#### GOAL OF THE EXERCISE:
Below is a block of entries; repeat exactly the lines starting at the line that contains "Lemma Js_handleOrientation_reading s" and ending at the line that contains "(Rmin (PI * 5 / 6) (PI / 2 +", both included.

#### DATA FOR PROCESSING:
(** A pitch of 4 radians lies above the band. *)
Lemma four_not_in_band : ~ in_band 4.
Proof. unfold in_band. pose proof PI_4. lra. Qed.

Lemma lookAt_4_targetPhi :
  (if Req_dec_T 4 0 then PI / 2 else 4) = 4.
Proof. destruct (Req_dec_T 4 0); [lra | reflexivity]. Qed.

(** C8: in both copies, when [targetPhi] starts in [[PI/6, 5*PI/6]] it
    is still there after [onMouseMove], [onTouchMove], [onKeyDown] and
    [handleOrientation], and after [lookAtSkillPopup] in the copy that
    has it; [lookAt(theta, phi)] stores [phi] unclamped, so
    [lookAt(theta, 4)] takes [targetPhi] out of the band. *)
Theorem C8_pitch_target_band :
  (forall s : Js.t,
      in_band (Js.targetPhi s) ->
      (forall e, in_band (Js.targetPhi (Js.onMouseMove e s)))
      /\ (forall e, in_band (Js.targetPhi (Js.onTouchMove e s)))
      /\ (forall e, in_band (Js.targetPhi (Js.onKeyDown e s)))
      /\ (forall e, in_band (Js.targetPhi (Js.handleOrientation e s)))
      /\ (forall theta' instant,
            Js.targetPhi (Js.lookAt theta' (Some 4) instant s) = 4
            /\ ~ in_band (Js.targetPhi
                            (Js.lookAt theta' (Some 4) instant s))))
  /\ (forall s : Src.t,
        in_band (Src.targetPhi s) ->
        (forall e, in_band (Src.targetPhi (Src.onMouseMove e s)))
        /\ (forall e, in_band (Src.targetPhi (Src.onTouchMove e s)))
        /\ (forall e, in_band (Src.targetPhi (Src.onKeyDown e s)))
        /\ (forall e, in_band (Src.targetPhi (Src.handleOrientation e s)))
        /\ (forall position,
              in_band (Src.targetPhi (Src.lookAtSkillPopup position s)))
        /\ (forall theta' instant,
              Src.targetPhi (Src.lookAt theta' (Some 4) instant s) = 4
              /\ ~ in_band (Src.targetPhi
                              (Src.lookAt theta' (Some 4) instant s)))).
Proof.
  split; intros s H.
  - split; [intros e; apply Js_onMouseMove_band, H|].
    split; [intros e; apply Js_onTouchMove_band, H|].
    split; [intros e; apply Js_onKeyDown_band, H|].
    split; [intros e; apply Js_handleOrientation_band, H|].
    intros theta' instant.
    assert (E : Js.targetPhi (Js.lookAt theta' (Some 4) instant s) = 4).
    { unfold Js.lookAt. rewrite lookAt_4_targetPhi.
      destruct instant; reflexivity. }
    rewrite E. split; [reflexivity | apply four_not_in_band].
  - split; [intros e; apply Src_onMouseMove_band, H|].
    split; [intros e; apply Src_onTouchMove_band, H|].
    split; [intros e; apply Src_onKeyDown_band, H|].
    split; [intros e; apply Src_handleOrientation_band, H|].
    split; [intros p; apply Src_lookAtSkillPopup_band|].
    intros theta' instant.
    assert (E : Src.targetPhi (Src.lookAt theta' (Some 4) instant s) = 4).
    { unfold Src.lookAt. rewrite lookAt_4_targetPhi.
      destruct instant; reflexivity. }
    rewrite E. split; [reflexivity | apply four_not_in_band].
Qed.

(** *** The camera stays where it is *)

Ltac crush_frame :=
  repeat match goal with
         | |- context [if ?b then _ else _] => destruct b
         | |- context [match ?v with _ => _ end] => destruct v
         end; simpl; try reflexivity.

Lemma Js_step_position (o : Js.Op) (s : Js.t) :
  THREE.position (Js.camera (Js.step o s)) = THREE.position (Js.camera s).
Proof.
  destruct o; simpl;
    unfold Js.onMouseDown, Js.onMouseMove, Js.onMouseUp, Js.onTouchStart,
      Js.onTouchMove, Js.onTouchEnd, Js.onKeyDown, Js.enableGyroscope,
      Js.toggleGyroscope, Js.handleOrientation, Js.update, Js.lookAtFront,
      Js.lookAtLeft, Js.lookAtRight, Js.lookAtBack, Js.lookAt;
    crush_frame.
Qed.

Lemma Src_step_position (o : Src.Op) (s : Src.t) :
  THREE.position (Src.camera (Src.step o s))
  = THREE.position (Src.camera s).
Proof.
  destruct o; simpl;
    unfold Src.onMouseWheel, Src.onMouseDown, Src.onMouseMove,
      Src.onMouseUp, Src.onTouchStart, Src.onTouchStart_gesture,
      Src.onTouchMove, Src.onTouchEnd,
      Src.onKeyDown, Src.enableGyroscope, Src.toggleGyroscope,
      Src.handleOrientation, Src.update, Src.lookAtFront, Src.lookAtLeft,
      Src.lookAtRight, Src.lookAtBack, Src.lookAt, Src.lookAtSkillPopup;
    crush_frame.
Qed.

Lemma Js_run_position (ops : list Js.Op) (s : Js.t) :
  THREE.position (Js.camera (Js.run ops s)) = THREE.position (Js.camera s).
Proof.
  revert s. induction ops as [|o ops IH]; intros s; simpl.
  - reflexivity.
  - unfold Js.run in IH. rewrite IH. apply Js_step_position.
Qed.

Lemma Src_run_position (ops : list Src.Op) (s : Src.t) :
  THREE.position (Src.camera (Src.run ops s))
  = THREE.position (Src.camera s).
Proof.
  revert s. induction ops as [|o ops IH]; intros s; simpl.
  - reflexivity.
  - unfold Src.run in IH. rewrite IH. apply Src_step_position.
Qed.

(** C6: in both copies no operation of the controls moves the camera,
    [updateCameraRotation] turns it toward
    [(100 sin(phi) sin(theta), 100 cos(phi), -100 sin(phi) cos(theta))]
    and changes nothing else, and the camera the scene creates at the
    origin is still at the origin after any sequence of operations. *)
Theorem C6_camera_fixed_at_origin :
  (forall (ops : list Js.Op) (s : Js.t),
      THREE.position (Js.camera (Js.run ops s))
      = THREE.position (Js.camera s))
  /\ (forall (ops : list Src.Op) (s : Src.t),
        THREE.position (Src.camera (Src.run ops s))
        = THREE.position (Src.camera s))
  /\ (forall s : Js.t,
        THREE.target (Js.camera (Js.updateCameraRotation s)) =
          THREE.mkVector3
            (100 * sin (Js.phi s) * sin (Js.theta s))
            (100 * cos (Js.phi s))
            (- 100 * sin (Js.phi s) * cos (Js.theta s))
        /\ Js.updateCameraRotation s =
             Js.set_camera
               (THREE.lookAt (Js.camera s)
                  (100 * sin (Js.phi s) * sin (Js.theta s))
                  (100 * cos (Js.phi s))
                  (- 100 * sin (Js.phi s) * cos (Js.theta s))) s)
  /\ (forall s : Src.t,
        THREE.target (Src.camera (Src.updateCameraRotation s)) =
          THREE.mkVector3
            (100 * sin (Src.phi s) * sin (Src.theta s))
            (100 * cos (Src.phi s))
            (- 100 * sin (Src.phi s) * cos (Src.theta s))
        /\ Src.updateCameraRotation s =
             Src.set_camera
               (THREE.lookAt (Src.camera s)
                  (100 * sin (Src.phi s) * sin (Src.theta s))
                  (100 * cos (Src.phi s))
                  (- 100 * sin (Src.phi s) * cos (Src.theta s))) s)
  /\ (forall (env : PortfolioScene.Env) (ops : list Src.Op),
        THREE.position (PortfolioScene.createCamera env)
        = THREE.mkVector3 0 0 0
        /\ THREE.position
             (Src.camera
                (Src.run ops
                   (PortfolioScene.controls
                      (PortfolioScene.constructor env))))
           = THREE.mkVector3 0 0 0).
Proof.
  split; [exact Js_run_position|].
  split; [exact Src_run_position|].
  split; [intros s; split; reflexivity|].
  split; [intros s; split; reflexivity|].
  intros env ops. split; [reflexivity|].
  rewrite Src_run_position. reflexivity.
Qed.

(** *** The two gyroscope handlers *)

Lemma Js_handleOrientation_reading s e al be :
  Js.enabled s = true -> Js.gyroEnabled s = true ->
  DeviceOrientationEvent.alpha e = Some al ->
  DeviceOrientationEvent.beta e = Some be ->
  let s' := Js.handleOrientation e s in
  let offset := if Js.gyroCalibrated s then Js.gyroAlphaOffset s else al in
  Js.targetTheta s' = - THREE.degToRad (al - offset)
  /\ Js.targetPhi s' =
       Rmax (PI / 6)
         (Rmin (PI * 5 / 6) (PI / 2 + THREE.degToRad (be - 50) * 0.5))
  /\ Js.gyroCalibrated s' = true
  /\ Js.gyroAlphaOffset s' = offset.
Proof.
  intros He Hg Ha Hb. unfold Js.handleOrientation.
  rewrite He, Hg, Ha, Hb. simpl.
  destruct (Js.gyroCalibrated s) eqn:Hc; simpl; repeat split.
  exact Hc.
Qed.

Lemma Src_handleOrientation_reading s e al be :
  Src.enabled s = true -> Src.gyroEnabled s = true ->
  DeviceOrientationEvent.alpha e = Some al ->
  DeviceOrientationEvent.beta e = Some be ->
  let s' := Src.handleOrientation e s in
  let offset :=
    if Src.gyroCalibrated s then Src.gyroAlphaOffset s else al in
  Src.targetTheta s' = THREE.degToRad (al - offset)
  /\ Src.targetPhi s' =
       Rmax (PI / 6)
         (Rmin (PI * 5 / 6) (PI / 2 - THREE.degToRad (be - 50) * 0.5))
  /\ Src.gyroCalibrated s' = true
  /\ Src.gyroAlphaOffset s' = offset.
Proof.
  intros He Hg Ha Hb. unfold Src.handleOrientation.
  rewrite He, Hg, Ha, Hb. simpl.
  destruct (Src.gyroCalibrated s) eqn:Hc; simpl; repeat split.
  exact Hc.
Qed.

#### EXERCISE RESPONSE:
Lemma Js_handleOrientation_reading s e al be :
  Js.enabled s = true -> Js.gyroEnabled s = true ->
  DeviceOrientationEvent.alpha e = Some al ->
  DeviceOrientationEvent.beta e = Some be ->
  let s' := Js.handleOrientation e s in
  let offset := if Js.gyroCalibrated s then Js.gyroAlphaOffset s else al in
  Js.targetTheta s' = - THREE.degToRad (al - offset)
  /\ Js.targetPhi s' =
       Rmax (PI / 6)
         (Rmin (PI * 5 / 6) (PI / 2 + THREE.degToRad (be - 50) * 0.5))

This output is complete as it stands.